El futuro, sin darnos cuenta, había llegado, pero se había convertido en cosa del pasado. Un futuro tan efímero que acaba exhibiéndose en los museos, como la nave con la que los rusos ensayaron aquellos vuelos prehistóricos.
Hoy, las hazañas espaciales apenas despiertan ningún interés en un mundo que se ha empequeñecido sin perder esa belleza azul que contrasta con la negrura del Universo. Pero de aquel romanticismo con que contemplábamos los vuelos orbitales hemos pasado a la indiferencia con la que asistimos a la subasta de la nave Sputnik 10 en Nueva York: todo un símbolo de que el futuro era sólo mercado.
Aquel cacharro era el Sputnik 1, un rudimentario satélite esférico, de poco más de 80 kilos de peso, que concedió a los soviéticos la primacía de la carrera espacial. Una carrera que se desarrollaría a ritmo de endiablada competición entre rusos y norteamericanos. Eran tiempos de guerra fría y el solar europeo estaba reconstruyendo las ruinas de la Segunda Guerra Mundial.
Yo entonces era un mocoso de pantalones cortos que empezaba a fascinarse por la astronomía y los dinosaurios, es decir, por todo lo que pareciera increíble; una tendencia que continuaría afectando a mi conducta. Por eso, no fue de extrañar que el vuelo del Sputnik me dejara tan impresionado, años después, como a los que recibieron la noticia a través de la radio. El futuro había hecho su aparición sobre nuestras cabezas y los viajes siderales, que la ciencia ficción había predecido, empezaron a dejarnos con la boca abierta de asombro.
No tardó nada que un hombre surcara el espacio y nuevamente serían los rusos los que protagonizaran la hazaña. Yuri Gagarin, a bordo de la Vostok 3AK, se convertiría en abril de 1961 en el primer astronauta de la Historia, dando una vuelta a la Tierra en menos de dos horas y… sobrevivir para contarlo. Y lo que contó, aparte de la leyenda de no encontrar a Dios, fue que “salvemos esta belleza, no la destruyamos”, dirigida a los pobladores del mundo que pudo contemplar en su suspendida totalidad.
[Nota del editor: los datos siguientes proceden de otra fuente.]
Lemma digits_no_space (s : string) : all_digits s = true -> no_space s = true.
Proof.
  induction s as [|ch s IH]; [reflexivity|]. cbn [all_digits no_space].
  intros H. apply andb_true_iff in H. destruct H as [Hc Hs].
  rewrite (IH Hs), andb_true_r.
  destruct (Ascii.eqb_spec ch " ") as [->|]; [discriminate Hc|reflexivity].
Qed.

Lemma no_space_app (s t : string) :
  no_space (s ++ t) = no_space s && no_space t.
Proof.
  induction s as [|ch s IH]; [reflexivity|].
  cbn [append no_space]. now rewrite IH, andb_assoc.
Qed.

(** Whatever the float, the field holds no space. *)
Lemma format_f6_no_space (x : PrimFloat.float) : no_space (format_f6 x) = true.
Proof.
  unfold format_f6.
  destruct (Prim2SF x) as [s|s| |s m ex]; try (destruct s; reflexivity);
    try reflexivity.
  rewrite !no_space_app.
  pose proof (decimal_shape (scaled_round m ex / 10 ^ 6)) as [_ Hd].
  pose proof (fraction6_shape (scaled_round m ex)) as [_ Hf].
  rewrite (digits_no_space _ Hd), (digits_no_space _ Hf).
  destruct s; reflexivity.
Qed.

End FormatFacts.

(** C4, as the code has it: [encode] writes the six coefficients in the
    order a b c d e f, each under the format [.6f], with one space between
    two fields and nothing before the first or after the last; the text is
    ASCII and no field holds a space; a finite coefficient is written with
    exactly six digits after the point, an infinite one as [inf] or
    [-inf] and NaN as [nan]; and the identity encodes to
    ["1.000000 0.000000 0.000000 1.000000 0.000000 0.000000"]. *)
Theorem encode_format :
  (forall M va vb vc vd ve vf xa xb xc xd xe xf,
     shorthand M = Ok [va; vb; vc; vd; ve; vf] ->
     mapM float_of_value [va; vb; vc; vd; ve; vf]
     = Ok [xa; xb; xc; xd; xe; xf] ->
     let text :=
       (format_f6 xa ++ " " ++ format_f6 xb ++ " " ++ format_f6 xc ++ " "
        ++ format_f6 xd ++ " " ++ format_f6 xe ++ " " ++ format_f6 xf)%string
     in
     encode M = Ok (list_byte_of_string text)
     /\ ascii7 text = true
     /\ (forall x, In x [xa; xb; xc; xd; xe; xf] ->
         no_space (format_f6 x) = true
         /\ (finite x = true -> fixed6 (format_f6 x))
         /\ (finite x = false ->
             format_f6 x = "inf"%string \/ format_f6 x = "-inf"%string
             \/ format_f6 x = "nan"%string)))
  /\ (exists I,
        identity = Ok I
        /\ encode I
           = Ok (list_byte_of_string
                   "1.000000 0.000000 0.000000 1.000000 0.000000 0.000000")).
Proof.
  split; [|eexists; split; reflexivity].
  intros M va vb vc vd ve vf xa xb xc xd xe xf HM Hv text.
  apply shorthand_inv in HM.
  destruct HM as (Ha & Hb & Hc & Hd & He & Hf).
  cbn [mapM] in Hv.
  repeat match type of Hv with
  | context [float_of_value ?v] =>
      destruct (float_of_value v) eqn:?; cbn [bind] in Hv; [|discriminate Hv]
  end.
  injection Hv as <- <- <- <- <- <-.
  split; [|split].
  - unfold encode, format_value.
    rewrite Ha, Hb, Hc, Hd, He, Hf. cbn [bind].
    repeat match goal with
    | Hx : float_of_value _ = Ok _ |- _ => rewrite Hx; clear Hx
    end.
    reflexivity.
  - unfold text. rewrite !FormatFacts.ascii7_app.
    rewrite !FormatFacts.format_f6_ascii7. reflexivity.
  - intros x _. split; [apply FormatFacts.format_f6_no_space|].
    split; [apply FormatFacts.format_f6_fixed|].
    unfold finite, format_f6.
    destruct (Prim2SF x) as [s|s| |s m ex]; try discriminate; intros _.
    + destruct s; auto.
    + auto.
Qed.

Lemma encode_format_witness :
  encode (mkPdfMatrix ([VFloat 0.5; VInt 2; VInt 0],
                       [VFloat (-3); VFloat 1.25; VInt 0],
                       [VInt 7; VFloat (-0); VInt 1]))
  = Ok (list_byte_of_string
          "0.500000 2.000000 -3.000000 1.250000 7.000000 -0.000000").
Proof.
  apply (proj1 (proj1 encode_format
           (mkPdfMatrix ([VFloat 0.5; VInt 2; VInt 0],
                         [VFloat (-3); VFloat 1.25; VInt 0],
                         [VInt 7; VFloat (-0); VInt 1]))
           (VFloat 0.5) (VInt 2) (VFloat (-3)) (VFloat 1.25) (VInt 7)
           (VFloat (-0)) 0.5%float 2%float (-3)%float 1.25%float 7%float
           (-0)%float eq_refl eq_refl)).
Defined.
(** *** [apis] *)

(** C5.  [apis] returns five descriptors, in this order: "net" over the
    service built by [NewNetApi], "dna" over [NewDnaApi], "account" over
    [NewAccountApi], "flip" over [NewFlipApi] and "bcn" over
    [NewBlockchainApi]; each has version "1.0" and is public. *)
Theorem apis_five_public_descriptors node w :
  let l := (apis node w).1 in
  length l = 5
  ∧ map Namespace l = ["net"; "dna"; "account"; "flip"; "bcn"]
  ∧ Forall (fun a => Version a = "1.0" ∧ Public a = true) l
  ∧ ∃ baseApi netApi dnaApi accountApi flipApi blockchainApi,
      map Service l = [netApi; dnaApi; accountApi; flipApi; blockchainApi]
      ∧ trace_of (apis node) w =
          [ NewBaseApi (consensusEngine node) (txpool node) (keyStore node)
              (secStore node) ↦ VRef baseApi;
            NewNetApi (pm node) (srv node) (ipfsProxy node) ↦ VRef netApi;
            NewDnaApi baseApi (blockchain node) ↦ VRef dnaApi;
            NewAccountApi baseApi ↦ VRef accountApi;
            NewFlipApi baseApi (fp node) (pm node) (ipfsProxy node)
              (ceremony node) ↦ VRef flipApi;
            NewBlockchainApi baseApi (blockchain node) (ipfsProxy node)
              (txpool node) (downloader node) (pm node)
              ↦ VRef blockchainApi ].
Proof.
  destruct w as [h p H]. run_go.
  split; [reflexivity|]. split; [reflexivity|]. split.
  - by repeat constructor.
  - do 6 eexists. split; [reflexivity|]. read_trace. reflexivity.
Qed.
(** The keyword set, as a list: it is only ever searched. *)
Definition _get_field_keywords (field : FieldSpec.t) : list str :=
  [lower (FieldSpec.key field)]
  ++ match FieldSpec.label field with
     | Some label => if nonempty label then [lower label] else []
     | None => []
     end
  ++ map lower (dict_get FIELD_ALIASES (FieldSpec.key field) []).

Definition _page_contains_keyword (page_text : str) (keywords : list str)
  : bool :=
  let text_lower := lower page_text in
  existsb (fun kw => contains kw text_lower) keywords.

Section BuildExcerpts.

Variable field : FieldSpec.t.
Variables max_total_chars max_chars_per_doc max_pages_per_doc : Z.

(** The pages of one document the inner loop runs over
    ([selected_pages]). *)
Definition selected_pages (doc : LayoutDoc.t) : list LayoutPageText.t :=
  let keywords := _get_field_keywords field in
  let sorted_pages :=
    sorted_by LayoutPageText.page Z.ltb (LayoutDoc.pages doc) in
  let matching_pages :=
    filter (fun p => _page_contains_keyword (LayoutPageText.full_text p)
                                            keywords)
           sorted_pages in
  let matching_pages :=
    if negb (nonempty matching_pages) && nonempty sorted_pages
    then firstn 1 sorted_pages
    else matching_pages in
  slice_to matching_pages max_pages_per_doc.

(** The inner loop, [for page in selected_pages], from a given
    [doc_chars_used] and [total_chars]: the excerpts it appends and the new
    [total_chars]. *)
Fixpoint excerpts_of_pages (doc_id : str) (selected : list LayoutPageText.t)
    (doc_chars_used total_chars : Z) : list DocExcerpt.t * Z :=
  match selected with
  | [] => ([], total_chars)
  | page :: rest =>
      if max_total_chars <=? total_chars then ([], total_chars)
      else if max_chars_per_doc <=? doc_chars_used then ([], total_chars)
      else
        let remaining_doc_chars := max_chars_per_doc - doc_chars_used in
        let remaining_total_chars := max_total_chars - total_chars in
        let max_for_this_page :=
          Z.min remaining_doc_chars remaining_total_chars in
        let text :=
          slice_to (LayoutPageText.full_text page) max_for_this_page in
        if nonempty text
        then
          let '(more, total) :=
            excerpts_of_pages doc_id rest
              (doc_chars_used + len text) (total_chars + len text) in
          (DocExcerpt.make doc_id (LayoutPageText.page page) text :: more,
           total)
        else excerpts_of_pages doc_id rest doc_chars_used total_chars
  end.

(** The outer loop, [for doc in routed_docs], from a given [total_chars];
    it stops at the first document that finds the total budget used up. *)
Fixpoint excerpts_of_docs (routed_docs : list LayoutDoc.t) (total_chars : Z)
  : list DocExcerpt.t :=
  match routed_docs with
  | [] => []
  | doc :: rest =>
      if max_total_chars <=? total_chars then []
      else
        let '(excerpts, total) :=
          excerpts_of_pages (LayoutDoc.doc_id doc) (selected_pages doc)
                            0 total_chars in
        excerpts ++ excerpts_of_docs rest total
  end.

Definition build_excerpts_for_field (routed_docs : list LayoutDoc.t)
  : list DocExcerpt.t :=
  excerpts_of_docs routed_docs 0.

(** Proof device: the same outer loop with the excerpts of each document
    kept apart; a document the loop does not reach has the empty block. *)
Fixpoint excerpt_blocks (routed_docs : list LayoutDoc.t) (total_chars : Z)
  : list (list DocExcerpt.t) :=
  match routed_docs with
  | [] => []
  | doc :: rest =>
      if max_total_chars <=? total_chars
      then [] :: excerpt_blocks rest total_chars
      else
        let '(block, total) :=
          excerpts_of_pages (LayoutDoc.doc_id doc) (selected_pages doc)
                            0 total_chars in
        block :: excerpt_blocks rest total
  end.

End BuildExcerpts.

(** Total length of the excerpt texts. *)
Definition total_text_length (excerpts : list DocExcerpt.t) : Z :=
  fold_right (fun e acc => len (DocExcerpt.text e) + acc) 0 excerpts.

(** [e] quotes the start of page [p] of document [doc]. *)
Definition excerpt_of_page (doc : LayoutDoc.t) (p : LayoutPageText.t)
    (e : DocExcerpt.t) : Prop :=
  DocExcerpt.doc_id e = LayoutDoc.doc_id doc
  /\ DocExcerpt.page e = LayoutPageText.page p
  /\ exists rest, LayoutPageText.full_text p = DocExcerpt.text e ++ rest.

Definition has_keyword (field : FieldSpec.t) (p : LayoutPageText.t) : Prop :=
  _page_contains_keyword (LayoutPageText.full_text p)
                         (_get_field_keywords field) = true.

(** No page of the document contains a keyword of the field. *)
Definition no_keyword_page (field : FieldSpec.t) (doc : LayoutDoc.t) : Prop :=
  forall q, In q (LayoutDoc.pages doc) -> ~ has_keyword field q.

(** What the specification asks of the excerpts taken from one routed
    document. *)
Record block_ok (field : FieldSpec.t) (max_chars_per_doc max_pages_per_doc : Z)
    (doc : LayoutDoc.t) (block : list DocExcerpt.t) : Prop := {
  block_chars : total_text_length block <= max_chars_per_doc;
  block_pages : len block <= max_pages_per_doc;
  block_ascending : StronglySorted Z.le (map DocExcerpt.page block);
  block_sources :
    Forall (fun e =>
              exists p, In p (LayoutDoc.pages doc)
                        /\ excerpt_of_page doc p e
                        /\ (has_keyword field p
                            \/ ((forall q, In q (LayoutDoc.pages doc) ->
                                           ~ has_keyword field q)
                                /\ (forall q, In q (LayoutDoc.pages doc) ->
                                       LayoutPageText.page p
                                       <= LayoutPageText.page q))))
           block;
  block_fallback_single :
    (forall q, In q (LayoutDoc.pages doc) -> ~ has_keyword field q) ->
    len block <= 1
}.


(** [picked doc ps es]: the excerpts [es] quote, in order, the start of
    some of the pages [ps], none of them with an empty text. *)
Inductive picked (doc : LayoutDoc.t)
  : list LayoutPageText.t -> list DocExcerpt.t -> Prop :=
| picked_none ps : picked doc ps []
| picked_skip p ps es : picked doc ps es -> picked doc (p :: ps) es
| picked_take p ps e es :
    picked doc ps es ->
    excerpt_of_page doc p e ->
    DocExcerpt.text e <> [] ->
    picked doc (p :: ps) (e :: es).

Definition page_le (p q : LayoutPageText.t) : Prop :=
  LayoutPageText.page p <= LayoutPageText.page q.

(* ===================================================================== *)
(** * The excerpt rule, as the specification words it *)
(* ===================================================================== *)

(** Section 4.4 of the specification: "iterate routed documents in given
    order; for each, sort its pages ascending by page number; select pages
    whose text contains any of the field's keywords (key, label, and known
    aliases, all lowercased) up to [max_pages_per_doc]; if none match, fall
    back to the document's first page only.  For each selected page, take
    a prefix of its text bounded by the minimum of remaining per-document
    budget and remaining total budget; empty slices are dropped.  Stop
    entirely once the total character budget is exhausted."  The budgets
    are natural numbers, and the cap on the pages of a document covers the
    fallback page too. *)
Module ExcerptRule.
Ese mundo era un lugar enorme que estaba dividido en dos bandos que luchaban por imponer sus intereses al resto de países. En esa pugna, el espacio pasó a ser la nueva cancha de competición para las superpotencias en su afán por conquistarlo y controlarlo. Ambos adversarios disponían de la bomba atómica y los spuniks significaban la capacidad de disponer misiles balísticos dotados de tan mortífera arma.
El reto ruso fue asumido por los norteamericanos sin el romanticismo con que aquel chaval crédulo contemplaba los éxitos que jalonaban esta aventura. Los lanzamientos de los Explorer, las cápsulas Mercury y los programas de la NASA, con Werner von Braun a la cabeza, fueron materia de un seguimiento fascinado que llevaron al niño a trasnochar frente al televisor para contemplar, en una madrugada de blanco y negro, el paseo lunar de Neil Armstrong, retransmitido por Jesús Hermida en Televisión Española, la única que existía.
El futuro, sin darnos cuenta, había llegado, pero se había convertido en cosa del pasado. Un futuro tan efímero que acaba exhibiéndose en los museos, como la nave con la que los rusos ensayaron aquellos vuelos prehistóricos.
Hoy, las hazañas espaciales apenas despiertan ningún interés en un mundo que se ha empequeñecido sin perder esa belleza azul que contrasta con la negrura del Universo. Pero de aquel romanticismo con que contemplábamos los vuelos orbitales hemos pasado a la indiferencia con la que asistimos a la subasta de la nave Sputnik 10 en Nueva York: todo un símbolo de que el futuro era sólo mercado.